Courtesy of parent company Nike, the All Star IIs have an all-new, removable Lunarlon sock liner. If you’re familiar with any of Nike’s current athletic shoes or Cole Haan’s “Lunargrand” series of Oxfords, you’ve probably heard the name before. The Lunarlon sock liner adds full-foot cushioning and arch support, something high-arched Converse fans have been screaming for. Converse tried to address these issues previously with additions of the Jack Purcell Signature and All Star ‘70s models, both of which have improved cushioning, but the Lunarlon insole is the best of the bunch. By distributing the force of impact more evenly, the Lunarlon foam helps reduce painful pressure points on the feet.

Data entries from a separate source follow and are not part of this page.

(* ===== verification/WriterLog.v ===== *)
(** * WriterLog: what the metrics writers leave in files

    Shared by the two writers: the system that keeps files ([ReliableHost], with an
    instance that keeps them in memory), the log as the lines of a list of records, and
    the lemmas on the manifest's times. *)

From S2P Require Import Prelude StringUtils Platform MetricsText RunManifest RuntimeSampler.
From Stdlib Require Import Ascii String.
From stdpp Require Import base numbers list strings option.
Open Scope Z_scope.

(** ** The log *)

Section Log.
Context {R : Type} (build : R -> option R -> ub sv).
Implicit Types (p r : R) (records : list R).

(** The text of the lines of some records, the first compared with [p]. *)
Fixpoint log_text p records : option sv :=
  match records with
  | [] => Some []
  | r :: records => line ← build r (Some p); rest ← log_text r records; Some (line ++ nl :: rest)
  end.

(** Each record with the one before it. *)
Fixpoint chain p records : list (R * option R) :=
  match records with [] => [] | r :: records => (r, Some p) :: chain r records end.

Fixpoint last_record p records : R :=
  match records with [] => p | r :: records => last_record r records end.

Lemma log_text_snoc records : forall p r text line,
  log_text p records = Some text -> build r (Some (last_record p records)) = Some line ->
  log_text p (records ++ [r]) = Some (text ++ line ++ [nl]).
Proof.
  induction records as [|r0 records IH]; intros p r text line Ht Hl; cbn [log_text last_record app] in *.
  - injection Ht as <-. by rewrite Hl.
  - destruct (build r0 (Some p)) as [l0|]; [|done]. cbn [mbind option_bind] in *.
    destruct (log_text r0 records) as [rest|] eqn:Hr; [|done]. cbn [mbind option_bind] in Ht. injection Ht as <-.
    rewrite (IH r0 r rest line) by done. cbn [mbind option_bind]. by rewrite <-app_assoc.
Qed.

Lemma chain_snoc records : forall p r, chain p (records ++ [r]) = chain p records ++ [(r, Some (last_record p records))].
Proof. induction records as [|r0 records IH]; intros p r; [done|]. cbn. by rewrite IH. Qed.

Lemma last_record_snoc records : forall p r, last_record p (records ++ [r]) = r.
Proof. induction records as [|r0 records IH]; intros p r; [done|]. cbn. by rewrite IH. Qed.

(** The file that was [old], after the lines of the records: none leave it alone. *)
Definition log_file (old : option sv) records (text : sv) : option sv :=
  match records with [] => old | _ => Some (default [] old ++ text) end.

Lemma log_file_snoc old records r text : log_file old (records ++ [r]) text = Some (default [] old ++ text).
Proof. by destruct records. Qed.

Definition log_holds (old : option sv) p records (file : option sv) : Prop :=
  exists text, log_text p records = Some text /\ file = log_file old records text.

Lemma log_holds_nil old p : log_holds old p [] old.
Proof. by exists []. Qed.

(** A line at the end of the file. *)
Lemma log_holds_snoc old p records file r line :
  log_holds old p records file -> build r (Some (last_record p records)) = Some line ->
  log_holds old p (records ++ [r]) (Some (default [] file ++ line ++ [nl])).
Proof.
  intros (text & Ht & ->) Hl. exists (text ++ line ++ [nl]). split; [by apply log_text_snoc|].
  rewrite log_file_snoc. f_equal. destruct records as [|r0 records]; cbn [log_file].
  - injection Ht as <-. done.
  - change ((default [] old ++ text) ++ line ++ [nl] = default [] old ++ text ++ line ++ [nl]). by rewrite <-app_assoc.
Qed.
End Log.

(** ** Files *)

(** What is relied on of a system with room for the files: directories are made, threads
    start, and a text is written to its file, after what it holds or in its place; nothing
    else changes a file.  The clock shows a time that [gmtime_s] knows. *)
Class ReliableHost (OS : Type) `{WinSock OS} `{Process OS} `{Host OS} := {
  file_of : OS -> sv -> option sv;
  rh_os_call : forall c os, file_of (os_call c os).1 = file_of os;
  rh_process_times : forall os, file_of (GetProcessTimes os).1 = file_of os;
  rh_open_thread : forall t os, file_of (OpenThread t os).1 = file_of os;
  rh_thread_times : forall t os, file_of (GetThreadTimes t os).1 = file_of os;
  rh_threads : forall os, file_of (CreateToolhelp32Snapshot os).1 = file_of os;
  rh_processors : forall os, file_of (GetActiveProcessorCount os).1 = file_of os;
  rh_system_info : forall os, file_of (GetSystemInfo os).1 = file_of os;
  rh_directories : forall dir os, (create_directories dir os).2 = None /\ file_of (create_directories dir os).1 = file_of os;
  rh_thread : forall os, (start_thread os).2 = None /\ file_of (start_thread os).1 = file_of os;
  rh_write : forall append path text os,
    (stream_write append path text os).2 = Written /\
    file_of (stream_write append path text os).1 path =
      Some ((if append then default [] (file_of os path) else []) ++ text) /\
    forall other, other <> path -> file_of (stream_write append path text os).1 other = file_of os other;
  rh_clock : forall os, 0 <= ret (os_call SysSystemClockNow os).2 < gmtime_end * ticks_per_second
}.

(** *** Times and paths *)

Lemma path_append_inj dir a b : path_append dir a = path_append dir b -> a = b.
Proof. unfold path_append. intros He. by apply app_inv_head, app_inv_head in He. Qed.

Definition valid_time (time : option Z) : Prop :=
  match time with Some tp => 0 <= tp < gmtime_end * ticks_per_second | None => True end.

Lemma ToJson_total mf : valid_time (startedAt mf) -> valid_time (finishedAt mf) -> is_Some (ToJson mf).
Proof.
  intros Hs Hf. unfold ToJson. destruct (optional_time_reads _ Hs) as (a & -> & _).
  destruct (optional_time_reads _ Hf) as (b & -> & _). by eexists.
Qed.

Section Files.
Context {OS : Type} `{ReliableHost OS}.
Implicit Types (os : OS).

Lemma NowInNs64_files os : file_of (NowInNs64 os).1 = file_of os.
Proof. unfold NowInNs64. pose proof (rh_os_call SysSteadyClockNow os). by destruct (os_call _ os). Qed.

Lemma close_deferred_files h os : file_of (close_deferred h os) = file_of os.
Proof. unfold close_deferred. case_bool; [apply rh_os_call|done]. Qed.

Lemma GetProcessorCount_files os : file_of (GetProcessorCount os).1 = file_of os.
Proof.
  unfold GetProcessorCount. pose proof (rh_processors os) as Hp.
  destruct (GetActiveProcessorCount os) as [os1 n]. cbn [fst] in Hp. case_bool; [|done].
  pose proof (rh_system_info os1) as Hi. destruct (GetSystemInfo os1) as [os2 k]. cbn [fst] in *. by rewrite Hi.
Qed.

Lemma CountProcessThreads_files os : file_of (CountProcessThreads os).1 = file_of os.
Proof.
  unfold CountProcessThreads. pose proof (rh_threads os) as Ht.
  destruct (CreateToolhelp32Snapshot os) as [os1 [h es]]. cbn [fst] in Ht. case_bool; [done|]. cbn [fst].
  by rewrite close_deferred_files.
Qed.

Lemma clock_now os : exists os' now, os_call SysSystemClockNow os = (os', now) /\ file_of os' = file_of os /\
  valid_time (Some (ret now)).
Proof.
  pose proof (rh_os_call SysSystemClockNow os) as Hf. pose proof (rh_clock os) as Hr.
  destruct (os_call SysSystemClockNow os) as [os' now]. by exists os', now.
Qed.

Lemma ResolveRunId_total id os : exists os' id', ResolveRunId id os = Some (os', id') /\ file_of os' = file_of os.
Proof.
  destruct id as [|c id]; [|by eexists os, _]. cbn [ResolveRunId]. unfold default_run_id.
  destruct (clock_now os) as (os' & now & -> & Hf & Hv). destruct (FormatCompactTimestamp_reads _ Hv) as (text & -> & _).
  by eexists os', _.
Qed.
End Files.

(** A system with files in memory, whose clocks stand still. *)
Record FileOS := mkFileOS { fo_files : sv -> option sv; fo_now : Z }.

#[export] Instance FileOS_WinSock : WinSock FileOS := {|
  os_call := fun c os =>
    (os, match c with SysSystemClockNow => sysval (fo_now os mod (gmtime_end * ticks_per_second)) | _ => sysok end) |}.

#[export] Instance FileOS_Process : Process FileOS := {| GetCurrentProcessId := fun _ => 42 |}.

#[export] Instance FileOS_Host : Host FileOS := {|
  GetProcessTimes := fun os => (os, Some ((10000000, 0), (0, 1)));
  OpenThread := fun _ os => (os, 0);
  GetThreadTimes := fun _ os => (os, None);
  CreateToolhelp32Snapshot := fun os => (os, (8, [42; 7; 42]));
  GetActiveProcessorCount := fun os => (os, 4);
  GetSystemInfo := fun os => (os, 4);
  create_directories := fun _ os => (os, None);
  stream_write := fun append path text os =>
    (mkFileOS (fun q => if sv_eqb q path
                        then Some ((if append then default [] (fo_files os path) else []) ++ text)
                        else fo_files os q) (fo_now os), Written);
  start_thread := fun os => (os, None) |}.

#[export] Program Instance FileOS_reliable : ReliableHost FileOS := {| file_of := fo_files |}.
Next Obligation. done. Qed.
Next Obligation. done. Qed.
Next Obligation. done. Qed.
Next Obligation. done. Qed.
Next Obligation. done. Qed.
Next Obligation. done. Qed.
Next Obligation. done. Qed.
Next Obligation. done. Qed.
Next Obligation. done. Qed.
Next Obligation.
  intros append path text os. cbn. split; [done|]. split.
  - unfold sv_eqb. by rewrite bool_decide_eq_true_2.
  - intros other Hne. unfold sv_eqb. by rewrite bool_decide_eq_false_2.
Qed.
Next Obligation. intros os. apply Z.mod_pos_bound. done. Qed.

All rubber soles = no more fuzz.
A small, but noticed change, is a new all-rubber sole. Gone is the fabric and rubber sole used to classify the original All Stars as slippers (thus avoiding high-import tariffs… yes really). The new all-rubber sole should give more life to the soles, allowing you to trek safely all the way to Dagobah.
TL;DR – If you like the original Converse All Stars but wish they were more comfortable or more durable, give the All Star IIs a try. If you prefer the flat-soled, floppy canvas version, stick with the originals. It’s a win-win.